Some limitations of this research should be considered when assessing the validity and generalizability of these findings. First, medical conditions and sociodemographic and health status outcomes were self-reported. Subsequent neoplasms may be underreported despite a thorough validation process (
5). Second, not all eligible survivors participated, and this could introduce participation bias, although previous assessment showed few differences between participants and nonparticipants (
21). Third, in diagnosing the eligible cohort for this period, World Health Organization classifications of brain tumors were followed, according to which many glial tumors were classified “Astrocytoma, NOS,” (not otherwise specified) precluding a more specific classification. Given the extremely poor overall survival of patients with high-grade gliomas in this study period, most 5-year survivors of glial tumors likely had low-grade lesions. Finally, primary therapeutic modalities have changed substantially since the period (1970–1986) when the patients in this study were initially treated: There has been a reduction in radiotherapy doses for lower risk patients, increased use of chemotherapy, including high-dose chemotherapy, and adoption of improved surgical and radiotherapy delivery techniques. Thus, the results of this analysis may not be generalizable to tomorrow's long-term survivors.
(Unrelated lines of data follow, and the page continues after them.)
(** [new Date(ms).toISOString().split('T')[0]] *)
Definition isoDate (ms : Z) : string :=
  let '(y, m, d) := civil_from_days (ms / 86400000) in
  let year :=
    if ((0 <=? y) && (y <=? 9999))%Z then pad 4 y
    else (if (y <? 0)%Z then "-" else "+") ++ pad 6 (Z.abs y) in
  year ++ "-" ++ pad 2 m ++ "-" ++ pad 2 d.

(** The body of the [for] loop of [generateDemoCandles], run [fuel] more
    times from index [i]; the loop starts with [fuel = count] and [i = 0], so
    that [fuel = count - i] throughout and it stops when [i < count] fails.
    [random k] is the value of the [k]-th call of [Math.random()] and
    [now i] the value of [Date.now()] in iteration [i]. *)
Fixpoint demo_loop (random : nat -> Q) (now : nat -> Z) (count : nat)
    (volatility : Q) (fuel i : nat) (price : Q) (candles : list Candle)
    : list Candle :=
  match fuel with
  | O => candles
  | S fuel' =>
      let change := ((random (4 * i)%nat - (1 # 2)) * volatility)%Q in
      let price := (price + change)%Q in
      let open_ := price in
      let close_ :=
        (price + (random (4 * i + 1)%nat - (1 # 2)) * volatility * (1 # 2))%Q in
      let high_ :=
        (Math_max open_ close_ + random (4 * i + 2)%nat * volatility * (3 # 10))%Q in
      let low_ :=
        (Math_min open_ close_ - random (4 * i + 3)%nat * volatility * (3 # 10))%Q in
      let candles := (candles ++ [
        {| time := Some (JStr (isoDate
                     (now i - (Z.of_nat count - Z.of_nat i) * 86400000)%Z));
           open := Fin (round5 open_);
           high := Fin (round5 high_);
           low := Fin (round5 low_);
           close := Fin (round5 close_) |} ])%list in
      demo_loop random now count volatility fuel' (S i) close_ candles
  end.

Definition generateDemoCandles (random : nat -> Q) (now : nat -> Z)
    (count : nat) (basePrice volatility : Q) : list Candle :=
  demo_loop random now count volatility count 0 basePrice [].

(** [Math.random()] returns a number of [0, 1). *)
Definition is_random (random : nat -> Q) : Prop :=
  forall k, (0 <= random k)%Q /\ (random k < 1)%Q.

(** [new Date(ms)] holds a time only for [|ms| <= 8.64e15]; beyond that the
    date is invalid. *)
Definition in_Date_range (ms : Z) : bool :=
  ((-8640000000000000 <=? ms) && (ms <=? 8640000000000000))%Z.

(** [new Date(ms).toISOString().split('T')[0]] on every [ms]: [toISOString]
    throws a [RangeError] on an invalid date, and [isoDate] is its result on
    the others. *)
Definition toISOString_date (ms : Z) : Exn string :=
  if in_Date_range ms then Ret (isoDate ms) else Throw "Invalid time value".

(** The loop of [generateDemoCandles] on every input: the iteration whose
    date [Date] cannot hold throws, inside the argument of [candles.push],
    and the candles built so far are lost. [demo_loop] above is this loop on
    the inputs that keep every date in range. *)
Fixpoint demo_loop_exn (random : nat -> Q) (now : nat -> Z) (count : nat)
    (volatility : Q) (fuel i : nat) (price : Q) (candles : list Candle)
    : Exn (list Candle) :=
  match fuel with
  | O => Ret candles
  | S fuel' =>
      let change := ((random (4 * i)%nat - (1 # 2)) * volatility)%Q in
      let price := (price + change)%Q in
      let open_ := price in
      let close_ :=
        (price + (random (4 * i + 1)%nat - (1 # 2)) * volatility * (1 # 2))%Q in
      let high_ :=
        (Math_max open_ close_ + random (4 * i + 2)%nat * volatility * (3 # 10))%Q in
      let low_ :=
        (Math_min open_ close_ - random (4 * i + 3)%nat * volatility * (3 # 10))%Q in
      date ← toISOString_date
               (now i - (Z.of_nat count - Z.of_nat i) * 86400000)%Z;
      let candles := (candles ++ [
        {| time := Some (JStr date);
           open := Fin (round5 open_);
           high := Fin (round5 high_);
           low := Fin (round5 low_);
           close := Fin (round5 close_) |} ])%list in
      demo_loop_exn random now count volatility fuel' (S i) close_ candles
  end.

(** [generateDemoCandles(count, basePrice, volatility)] on every input. *)
Definition generateDemoCandles_exn (random : nat -> Q) (now : nat -> Z)
    (count : nat) (basePrice volatility : Q) : Exn (list Candle) :=
  demo_loop_exn random now count volatility count 0 basePrice [].

(** ** The outside world of one request *)

(** What [await fetch(url, {timeout: 10000})] and [await res.json()] give. *)
Inductive FetchOutcome : Type :=
| Rejected (message : string)
    (* fetch rejects: network error or timeout *)
| Responded (ok : bool) (status : nat) (statusText : string) (body : Exn json).
    (* a response; [body] is the outcome of [res.json()] *)

Record Oracle : Type := mkOracle {
  random : nat -> Q;       (* the successive values of Math.random() *)
  demo_clock : nat -> Z;   (* Date.now() in iteration i of the generator *)
  t_get : Z;               (* Date.now() inside cache.get *)
  t_set : Z;               (* Date.now() inside cache.set *)
  upstream : FetchOutcome  (* the provider's answer, if it is asked *)
}.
In conclusion, adult survivors of childhood CNS tumors are at high risk for late mortality and for developing second neoplasms and new chronic medical conditions related to their disease and treatment. Continued follow-up will help determine temporal patterns in incidence and late effects as this cohort ages. We are expanding the CCSS cohort to include 5-year survivors diagnosed from 1987 to 1999. Modern therapeutic regimens that increasingly use chemotherapy to reduce RT dose or use limited RT fields will likely improve long-term outcomes and minimize the risk of adverse late effects. Meanwhile, the dissemination of these results to care providers will enable informed medical care and help develop screening recommendations for patients.